*** Block opens ***
(* ===== verification/Fs.v ===== *)
(** kernel/fs.c: blocks, inodes, directories and path names.

    On-disk structures are bytes of a block, accessed at the offsets the C
    structures have.  A NULL [struct inode *] is [None]. *)

From stdpp Require Import prelude gmap strings.
From Stdlib Require Import ZArith Lia Ascii.
From S2P Require Import Prelude Bytes Params State Spinlock CString Uart Printk Sched Sleeplock.
From S2P Require Import Vm Disk Bio Log Copy.

Local Open Scope Z_scope.
Local Open Scope kernel_scope.

(** ** On-disk structures *)

(** The superblock in its block. *)
Definition get_sb (data : list Z) : superblock :=
  mkSb (get_u32 0 data) (get_u32 4 data) (get_u32 8 data) (get_u32 12 data)
    (get_u32 16 data) (get_u32 20 data) (get_u32 24 data) (get_u32 28 data).

(** [struct dinode] *)
Record dinode := mkDinode {
  di_type : Z; di_major : Z; di_minor : Z; di_nlink : Z; di_size : Z; di_addrs : list Z;
}.

(** A [short] in a block's data. *)
Definition get_s16 (off : nat) (data : list Z) : Z := s16 (le_decode (slice off 2 data)).

Definition get_dinode (off : nat) (data : list Z) : dinode :=
  mkDinode (get_s16 off data) (get_s16 (off + 2) data) (get_s16 (off + 4) data)
    (get_s16 (off + 6) data) (get_u32 (off + 8) data)
    (map (fun i => get_u32 (off + 12 + 4 * i) data) (seq 0 13)).

Definition dinode_bytes (d : dinode) : list Z :=
  le_encode 2 (di_type d) ++ le_encode 2 (di_major d) ++ le_encode 2 (di_minor d) ++
  le_encode 2 (di_nlink d) ++ le_encode 4 (di_size d) ++ mjoin (map (le_encode 4) (di_addrs d)).

(** [IBLOCK(i, sb)], [BBLOCK(b, sb)] and the position of inode [i] in its block. *)
Definition IBLOCK (i : Z) (s : superblock) : Z := u32 (i / IPB + sb_inodestart s).
Definition BBLOCK (b : Z) (s : superblock) : Z := u32 (b / BPB + sb_bmapstart s).
Definition dinode_off (inum : Z) : nat := Z.to_nat (inum mod IPB * DINODE_SIZE).

(** [struct dirent] *)
Definition dirent_inum (de : list Z) : Z := le_decode (slice 0 2 de).
Definition dirent_name (de : list Z) : list Z := slice 2 DIRSIZ de.

(** [struct stat] (kernel/stat.h) *)
Record stat := mkStat { st_dev : Z; st_ino : Z; st_type : Z; st_nlink : Z; st_size : Z }.

(** The inode in an entry of the table, with its on-disk fields [d]. *)
Definition load_dinode (d : dinode) (ip : inode) : inode :=
  ip <| i_type := di_type d |> <| i_major := di_major d |> <| i_minor := di_minor d |>
     <| i_nlink := di_nlink d |> <| i_size := di_size d |> <| i_addrs := di_addrs d |>.

Definition dinode_of (ip : inode) : dinode :=
  mkDinode (i_type ip) (i_major ip) (i_minor ip) (i_nlink ip) (i_size ip) (i_addrs ip).

(** [ip->addrs[i]] *)
Definition addr_of (ip : inode) (i : Z) : Z := i_addrs ip !!! Z.to_nat i.
Definition set_addr (i v : Z) (ip : inode) : inode := ip <| i_addrs ::= <[Z.to_nat i := v]> |>.

Section fs.
Context {F : Fuel} {L : Linker}.

(** ** Blocks *)

Definition readsb (dev : Z) : K unit :=
  bp <- bread dev 1 ;;
  data <- bdata bp ;;
  modify (fun s => s <| sb := get_sb data |>) ;;
  brelse bp.

Definition bzero (dev bno : Z) : K unit :=
  bp <- bread dev (u32 bno) ;;
  set_bdata bp (fun _ => replicate (Z.to_nat BSIZE) 0) ;;
  log_write bp ;;
  brelse bp.

(** The inner loop of [balloc]: the first of the bits [bis] that is clear. *)
Fixpoint find_clear (data : list Z) (bis : list Z) : option Z :=
  match bis with
  | [] => None
  | bi :: bis' =>
      if Z.land (data !!! Z.to_nat (bi / 8)) (Z.shiftl 1 (bi mod 8)) =? 0 then Some bi
      else find_clear data bis'
  end.

(** The outer loop of [balloc], over the first block [b] of each bitmap block. *)
Fixpoint balloc_loop (dev : Z) (bs : list Z) : K Z :=
  match bs with
  | [] => printk (strn "balloc: out of blocks") [] ;; ret 0
  | b :: bs' =>
      sbl <- gets sb ;;
      bp <- bread dev (BBLOCK b sbl) ;;
      data <- bdata bp ;;
      match find_clear data (seqZ 0 (Z.min BPB (sb_size sbl - b))) with
      | Some bi =>
          set_bdata bp (fun d => alter (fun x => Z.lor x (Z.shiftl 1 (bi mod 8))) (Z.to_nat (bi / 8)) d) ;;
          log_write bp ;;
          brelse bp ;;
          bzero dev (b + bi) ;;
          ret (b + bi)
      | None => brelse bp ;; balloc_loop dev bs'
      end
  end.

(** [for (b = 0; b < sb.size; b += BPB)] *)
Definition bitmap_starts (size : Z) : list Z :=
  map (fun k => k * BPB) (seqZ 0 ((size + BPB - 1) / BPB)).

Definition balloc (dev : Z) : K Z :=
  sbl <- gets sb ;; balloc_loop dev (bitmap_starts (sb_size sbl)).

Definition bfree (dev b : Z) : K unit :=
  sbl <- gets sb ;;
  bp <- bread dev (BBLOCK b sbl) ;;
  data <- bdata bp ;;
  let bi := b mod BPB in
  let m := Z.shiftl 1 (bi mod 8) in
  panic_if (Z.land (data !!! Z.to_nat (bi / 8)) m =? 0) "freeing free block" ;;
  set_bdata bp (fun d => alter (fun x => Z.land x (u8 (Z.lnot m))) (Z.to_nat (bi / 8)) d) ;;
  log_write bp ;;
  brelse bp.

(** ** Inodes *)

Definition iinit : K unit := foreach (seq 0 NINODE) (fun i => initsleeplock (SL_inode i)).

(** The scan of [iget]: the entry that has the inode, or else the first empty one. *)
Fixpoint iget_scan (l : list inode) (i : nat) (dev inum : Z) (empty : option nat) : nat + option nat :=
  match l with
  | [] => inr empty
  | ip :: l' =>
      if (0 <? i_ref ip) && (i_dev ip =? dev) && (i_inum ip =? inum) then inl i
      else
        let empty' := match empty with
                      | None => if i_ref ip =? 0 then Some i else None
                      | Some _ => empty
                      end in
        iget_scan l' (S i) dev inum empty'
  end.

Definition iget (dev inum : Z) : K nat :=
  acquire L_itable ;;
  l <- gets itable ;;
  match iget_scan l 0 dev inum None with
  | inl i =>
      updinode i (fun ip => ip <| i_ref := i_ref ip + 1 |>) ;;
      release L_itable ;;
      ret i
  | inr None => panic "iget: no inodes"
  | inr (Some i) =>
      updinode i (fun ip => ip <| i_dev := dev |> <| i_inum := inum |> <| i_ref := 1 |>
                               <| i_valid := false |>) ;;
      release L_itable ;;
      ret i
  end.

Fixpoint ialloc_loop (dev type : Z) (inums : list Z) : K (option nat) :=
  match inums with
  | [] => printk (strn "ialloc: no inodes") [] ;; ret None
  | inum :: inums' =>
      sbl <- gets sb ;;
      bp <- bread dev (IBLOCK inum sbl) ;;
      data <- bdata bp ;;
      if get_s16 (dinode_off inum) data =? 0 then
        set_bdata bp (blit (dinode_off inum)
                        (dinode_bytes (mkDinode type 0 0 0 0 (replicate 13 0)))) ;;
        log_write bp ;;
        brelse bp ;;
        i <- iget dev inum ;;
        ret (Some i)
      else brelse bp ;; ialloc_loop dev type inums'
  end.

Definition ialloc (dev type : Z) : K (option nat) :=
  sbl <- gets sb ;; ialloc_loop dev type (seqZ 1 (sb_ninodes sbl - 1)).

Definition iupdate (i : nat) : K unit :=
  ip <- getinode i ;;
  sbl <- gets sb ;;
  bp <- bread (i_dev ip) (IBLOCK (i_inum ip) sbl) ;;
  set_bdata bp (blit (dinode_off (i_inum ip)) (dinode_bytes (dinode_of ip))) ;;
  log_write bp ;;
  brelse bp.

Definition idup (i : nat) : K nat :=
  acquire L_itable ;;
  updinode i (fun ip => ip <| i_ref := i_ref ip + 1 |>) ;;
  release L_itable ;;
  ret i.

Definition ilock (i : nat) : K unit :=
  ip <- getinode i ;;
  panic_if (i_ref ip <? 1) "ilock" ;;
  acquiresleep (SL_inode i) ;;
  ip <- getinode i ;;
  when (negb (i_valid ip))
    (sbl <- gets sb ;;
     bp <- bread (i_dev ip) (IBLOCK (i_inum ip) sbl) ;;
     data <- bdata bp ;;
     updinode i (load_dinode (get_dinode (dinode_off (i_inum ip)) data)) ;;
     brelse bp ;;
     updinode i (fun ip => ip <| i_valid := true |>) ;;
     ip <- getinode i ;;
     panic_if (i_type ip =? 0) "ilock: no type").

Definition iunlock (i : nat) : K unit :=
  h <- holdingsleep (SL_inode i) ;;
  ip <- getinode i ;;
  panic_if (negb h || (i_ref ip <? 1)) "iunlock" ;;
  releasesleep (SL_inode i).

Definition ifree (dev inum : Z) : K unit :=
  sbl <- gets sb ;;
  bp <- bread dev (IBLOCK inum sbl) ;;
  set_bdata bp (blit (dinode_off inum) (le_encode 2 0)) ;;
  log_write bp ;;
  brelse bp.

(** Free the blocks listed in an indirect block. *)
Definition free_indirect (dev : Z) (data : list Z) : K unit :=
  foreach (seq 0 (Z.to_nat NINDIRECT)) (fun j =>
    let a := get_u32 (4 * j) data in
    when (negb (a =? 0)) (bfree dev a)).

Definition itrunc (i : nat) : K unit :=
  foreach (seqZ 0 NDIRECT) (fun k =>
    ip <- getinode i ;;
    when (negb (addr_of ip k =? 0))
      (bfree (i_dev ip) (addr_of ip k) ;;
       updinode i (set_addr k 0))) ;;
  ip <- getinode i ;;
  when (negb (addr_of ip NDIRECT =? 0))
    (bp <- bread (i_dev ip) (addr_of ip NDIRECT) ;;
     data <- bdata bp ;;
     free_indirect (i_dev ip) data ;;
     brelse bp ;;
     bfree (i_dev ip) (addr_of ip NDIRECT) ;;
     updinode i (set_addr NDIRECT 0)) ;;
  updinode i (fun ip => ip <| i_size := 0 |>) ;;
  iupdate i.

Definition iput (i : nat) : K unit :=
  acquire L_itable ;;
  ip <- getinode i ;;
  let last := (i_ref ip =? 1) && i_valid ip && (i_nlink ip =? 0) in
  let dev := i_dev ip in
  let inum := i_inum ip in
  when last
    (acquiresleep (SL_inode i) ;;
     release L_itable ;;
     itrunc i ;;
     updinode i (fun ip => ip <| i_valid := false |>) ;;
     releasesleep (SL_inode i) ;;
     acquire L_itable) ;;
  updinode i (fun ip => ip <| i_ref := i_ref ip - 1 |>) ;;
  release L_itable ;;
  when last (ifree dev inum).

Definition iunlockput (i : nat) : K unit := iunlock i ;; iput i.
*** Block closes ***
*PROMPT*. Here the output must be the lines above from the line with "if (0 <? i_ref" to the line with "inr None =>", both included, duplicated word for word and nothing else.

*TASK SOLUTION*.
      if (0 <? i_ref ip) && (i_dev ip =? dev) && (i_inum ip =? inum) then inl i
      else
        let empty' := match empty with
                      | None => if i_ref ip =? 0 then Some i else None
                      | Some _ => empty
                      end in
        iget_scan l' (S i) dev inum empty'
  end.

Definition iget (dev inum : Z) : K nat :=
  acquire L_itable ;;
  l <- gets itable ;;
  match iget_scan l 0 dev inum None with
  | inl i =>
      updinode i (fun ip => ip <| i_ref := i_ref ip + 1 |>) ;;
      release L_itable ;;
      ret i
  | inr None => panic "iget: no inodes"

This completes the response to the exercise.